▸ WHAT IS BEING ASKED
Your task is to print every entry below exactly as given.

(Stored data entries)
*** Begin section ***
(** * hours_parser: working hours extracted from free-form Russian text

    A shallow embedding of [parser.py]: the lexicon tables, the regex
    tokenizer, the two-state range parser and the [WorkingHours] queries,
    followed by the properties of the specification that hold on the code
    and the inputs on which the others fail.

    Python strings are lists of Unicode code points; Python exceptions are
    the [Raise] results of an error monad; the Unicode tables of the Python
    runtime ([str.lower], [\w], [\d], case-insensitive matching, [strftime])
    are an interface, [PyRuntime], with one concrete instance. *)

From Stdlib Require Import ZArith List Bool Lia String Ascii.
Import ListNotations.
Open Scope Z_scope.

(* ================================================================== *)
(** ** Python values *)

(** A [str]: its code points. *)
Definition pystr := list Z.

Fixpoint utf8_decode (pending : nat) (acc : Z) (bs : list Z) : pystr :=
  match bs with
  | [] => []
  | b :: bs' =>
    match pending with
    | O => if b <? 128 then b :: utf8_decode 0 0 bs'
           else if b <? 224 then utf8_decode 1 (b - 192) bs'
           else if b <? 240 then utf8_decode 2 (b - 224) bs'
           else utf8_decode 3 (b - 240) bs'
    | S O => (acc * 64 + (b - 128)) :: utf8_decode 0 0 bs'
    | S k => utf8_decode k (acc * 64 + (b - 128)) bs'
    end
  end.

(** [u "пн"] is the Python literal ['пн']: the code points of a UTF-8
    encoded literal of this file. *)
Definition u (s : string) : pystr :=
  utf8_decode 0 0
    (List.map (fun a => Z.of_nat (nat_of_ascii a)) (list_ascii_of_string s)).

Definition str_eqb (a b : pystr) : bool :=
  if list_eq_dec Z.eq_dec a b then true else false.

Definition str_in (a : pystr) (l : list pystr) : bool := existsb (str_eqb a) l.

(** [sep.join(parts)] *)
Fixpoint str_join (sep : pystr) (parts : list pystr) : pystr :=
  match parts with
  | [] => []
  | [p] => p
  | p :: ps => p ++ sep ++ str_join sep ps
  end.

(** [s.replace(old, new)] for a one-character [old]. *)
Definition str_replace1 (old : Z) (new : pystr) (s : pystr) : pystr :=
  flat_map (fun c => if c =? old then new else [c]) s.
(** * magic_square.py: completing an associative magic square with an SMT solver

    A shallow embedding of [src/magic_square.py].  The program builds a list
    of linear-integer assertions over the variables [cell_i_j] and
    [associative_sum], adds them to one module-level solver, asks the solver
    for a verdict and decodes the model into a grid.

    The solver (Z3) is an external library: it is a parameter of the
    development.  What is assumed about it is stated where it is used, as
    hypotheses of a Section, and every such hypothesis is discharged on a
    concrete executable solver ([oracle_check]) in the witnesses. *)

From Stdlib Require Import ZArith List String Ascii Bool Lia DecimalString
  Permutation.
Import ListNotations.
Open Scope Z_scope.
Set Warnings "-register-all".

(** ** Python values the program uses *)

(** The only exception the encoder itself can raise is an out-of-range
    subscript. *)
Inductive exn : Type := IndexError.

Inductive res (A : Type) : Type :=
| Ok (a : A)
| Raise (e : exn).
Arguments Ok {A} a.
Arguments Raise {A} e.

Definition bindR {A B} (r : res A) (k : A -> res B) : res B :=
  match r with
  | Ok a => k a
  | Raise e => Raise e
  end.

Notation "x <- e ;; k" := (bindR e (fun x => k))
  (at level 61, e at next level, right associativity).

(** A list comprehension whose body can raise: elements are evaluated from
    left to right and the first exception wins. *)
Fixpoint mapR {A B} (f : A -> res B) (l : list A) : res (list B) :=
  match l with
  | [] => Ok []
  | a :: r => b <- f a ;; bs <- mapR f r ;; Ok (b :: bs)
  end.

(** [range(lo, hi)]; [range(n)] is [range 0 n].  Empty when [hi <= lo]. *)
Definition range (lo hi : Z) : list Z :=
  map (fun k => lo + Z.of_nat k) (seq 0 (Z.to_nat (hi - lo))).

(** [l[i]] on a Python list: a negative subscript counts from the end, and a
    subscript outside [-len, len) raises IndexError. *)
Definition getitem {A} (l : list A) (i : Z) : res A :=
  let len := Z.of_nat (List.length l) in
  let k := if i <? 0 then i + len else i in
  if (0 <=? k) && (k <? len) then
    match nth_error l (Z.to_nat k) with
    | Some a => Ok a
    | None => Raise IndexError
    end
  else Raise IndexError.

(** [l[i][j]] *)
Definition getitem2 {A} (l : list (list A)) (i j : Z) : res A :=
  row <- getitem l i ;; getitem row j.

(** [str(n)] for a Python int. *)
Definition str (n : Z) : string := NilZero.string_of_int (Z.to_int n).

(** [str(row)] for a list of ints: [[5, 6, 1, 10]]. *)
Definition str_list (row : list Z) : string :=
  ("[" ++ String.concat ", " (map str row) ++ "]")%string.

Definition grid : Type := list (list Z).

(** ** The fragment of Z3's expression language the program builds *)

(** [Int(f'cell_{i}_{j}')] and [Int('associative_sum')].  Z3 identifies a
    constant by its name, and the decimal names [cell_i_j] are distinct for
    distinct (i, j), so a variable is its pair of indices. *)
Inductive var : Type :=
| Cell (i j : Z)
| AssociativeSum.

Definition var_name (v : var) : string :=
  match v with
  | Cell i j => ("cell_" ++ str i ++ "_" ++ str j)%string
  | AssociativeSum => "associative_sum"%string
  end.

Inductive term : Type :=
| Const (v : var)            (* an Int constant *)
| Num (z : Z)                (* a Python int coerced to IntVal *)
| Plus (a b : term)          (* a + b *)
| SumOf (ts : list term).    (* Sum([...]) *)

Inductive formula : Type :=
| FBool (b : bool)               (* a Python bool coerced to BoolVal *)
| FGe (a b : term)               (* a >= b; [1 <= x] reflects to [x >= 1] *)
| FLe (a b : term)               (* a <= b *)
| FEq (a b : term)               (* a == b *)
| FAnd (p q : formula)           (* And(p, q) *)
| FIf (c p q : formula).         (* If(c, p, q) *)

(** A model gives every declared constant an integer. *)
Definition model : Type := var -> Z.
*** End section ***
▸ RESPONSE TO THE EXERCISE
(** * hours_parser: working hours extracted from free-form Russian text

    A shallow embedding of [parser.py]: the lexicon tables, the regex
    tokenizer, the two-state range parser and the [WorkingHours] queries,
    followed by the properties of the specification that hold on the code
    and the inputs on which the others fail.

    Python strings are lists of Unicode code points; Python exceptions are
    the [Raise] results of an error monad; the Unicode tables of the Python
    runtime ([str.lower], [\w], [\d], case-insensitive matching, [strftime])
    are an interface, [PyRuntime], with one concrete instance. *)

From Stdlib Require Import ZArith List Bool Lia String Ascii.
Import ListNotations.
Open Scope Z_scope.

(* ================================================================== *)
(** ** Python values *)

(** A [str]: its code points. *)
Definition pystr := list Z.

Fixpoint utf8_decode (pending : nat) (acc : Z) (bs : list Z) : pystr :=
  match bs with
  | [] => []
  | b :: bs' =>
    match pending with
    | O => if b <? 128 then b :: utf8_decode 0 0 bs'
           else if b <? 224 then utf8_decode 1 (b - 192) bs'
           else if b <? 240 then utf8_decode 2 (b - 224) bs'
           else utf8_decode 3 (b - 240) bs'
    | S O => (acc * 64 + (b - 128)) :: utf8_decode 0 0 bs'
    | S k => utf8_decode k (acc * 64 + (b - 128)) bs'
    end
  end.

(** [u "пн"] is the Python literal ['пн']: the code points of a UTF-8
    encoded literal of this file. *)
Definition u (s : string) : pystr :=
  utf8_decode 0 0
    (List.map (fun a => Z.of_nat (nat_of_ascii a)) (list_ascii_of_string s)).

Definition str_eqb (a b : pystr) : bool :=
  if list_eq_dec Z.eq_dec a b then true else false.

Definition str_in (a : pystr) (l : list pystr) : bool := existsb (str_eqb a) l.

(** [sep.join(parts)] *)
Fixpoint str_join (sep : pystr) (parts : list pystr) : pystr :=
  match parts with
  | [] => []
  | [p] => p
  | p :: ps => p ++ sep ++ str_join sep ps
  end.

(** [s.replace(old, new)] for a one-character [old]. *)
Definition str_replace1 (old : Z) (new : pystr) (s : pystr) : pystr :=
  flat_map (fun c => if c =? old then new else [c]) s.
(** * magic_square.py: completing an associative magic square with an SMT solver

    A shallow embedding of [src/magic_square.py].  The program builds a list
    of linear-integer assertions over the variables [cell_i_j] and
    [associative_sum], adds them to one module-level solver, asks the solver
    for a verdict and decodes the model into a grid.

    The solver (Z3) is an external library: it is a parameter of the
    development.  What is assumed about it is stated where it is used, as
    hypotheses of a Section, and every such hypothesis is discharged on a
    concrete executable solver ([oracle_check]) in the witnesses. *)

From Stdlib Require Import ZArith List String Ascii Bool Lia DecimalString
  Permutation.
Import ListNotations.
Open Scope Z_scope.
Set Warnings "-register-all".

(** ** Python values the program uses *)

(** The only exception the encoder itself can raise is an out-of-range
    subscript. *)
Inductive exn : Type := IndexError.

Inductive res (A : Type) : Type :=
| Ok (a : A)
| Raise (e : exn).
Arguments Ok {A} a.
Arguments Raise {A} e.

Definition bindR {A B} (r : res A) (k : A -> res B) : res B :=
  match r with
  | Ok a => k a
  | Raise e => Raise e
  end.

Notation "x <- e ;; k" := (bindR e (fun x => k))
  (at level 61, e at next level, right associativity).

(** A list comprehension whose body can raise: elements are evaluated from
    left to right and the first exception wins. *)
Fixpoint mapR {A B} (f : A -> res B) (l : list A) : res (list B) :=
  match l with
  | [] => Ok []
  | a :: r => b <- f a ;; bs <- mapR f r ;; Ok (b :: bs)
  end.

(** [range(lo, hi)]; [range(n)] is [range 0 n].  Empty when [hi <= lo]. *)
Definition range (lo hi : Z) : list Z :=
  map (fun k => lo + Z.of_nat k) (seq 0 (Z.to_nat (hi - lo))).

(** [l[i]] on a Python list: a negative subscript counts from the end, and a
    subscript outside [-len, len) raises IndexError. *)
Definition getitem {A} (l : list A) (i : Z) : res A :=
  let len := Z.of_nat (List.length l) in
  let k := if i <? 0 then i + len else i in
  if (0 <=? k) && (k <? len) then
    match nth_error l (Z.to_nat k) with
    | Some a => Ok a
    | None => Raise IndexError
    end
  else Raise IndexError.

(** [l[i][j]] *)
Definition getitem2 {A} (l : list (list A)) (i j : Z) : res A :=
  row <- getitem l i ;; getitem row j.

(** [str(n)] for a Python int. *)
Definition str (n : Z) : string := NilZero.string_of_int (Z.to_int n).

(** [str(row)] for a list of ints: [[5, 6, 1, 10]]. *)
Definition str_list (row : list Z) : string :=
  ("[" ++ String.concat ", " (map str row) ++ "]")%string.

Definition grid : Type := list (list Z).

(** ** The fragment of Z3's expression language the program builds *)

(** [Int(f'cell_{i}_{j}')] and [Int('associative_sum')].  Z3 identifies a
    constant by its name, and the decimal names [cell_i_j] are distinct for
    distinct (i, j), so a variable is its pair of indices. *)
Inductive var : Type :=
| Cell (i j : Z)
| AssociativeSum.

Definition var_name (v : var) : string :=
  match v with
  | Cell i j => ("cell_" ++ str i ++ "_" ++ str j)%string
  | AssociativeSum => "associative_sum"%string
  end.

Inductive term : Type :=
| Const (v : var)            (* an Int constant *)
| Num (z : Z)                (* a Python int coerced to IntVal *)
| Plus (a b : term)          (* a + b *)
| SumOf (ts : list term).    (* Sum([...]) *)

Inductive formula : Type :=
| FBool (b : bool)               (* a Python bool coerced to BoolVal *)
| FGe (a b : term)               (* a >= b; [1 <= x] reflects to [x >= 1] *)
| FLe (a b : term)               (* a <= b *)
| FEq (a b : term)               (* a == b *)
| FAnd (p q : formula)           (* And(p, q) *)
| FIf (c p q : formula).         (* If(c, p, q) *)

(** A model gives every declared constant an integer. *)
Definition model : Type := var -> Z.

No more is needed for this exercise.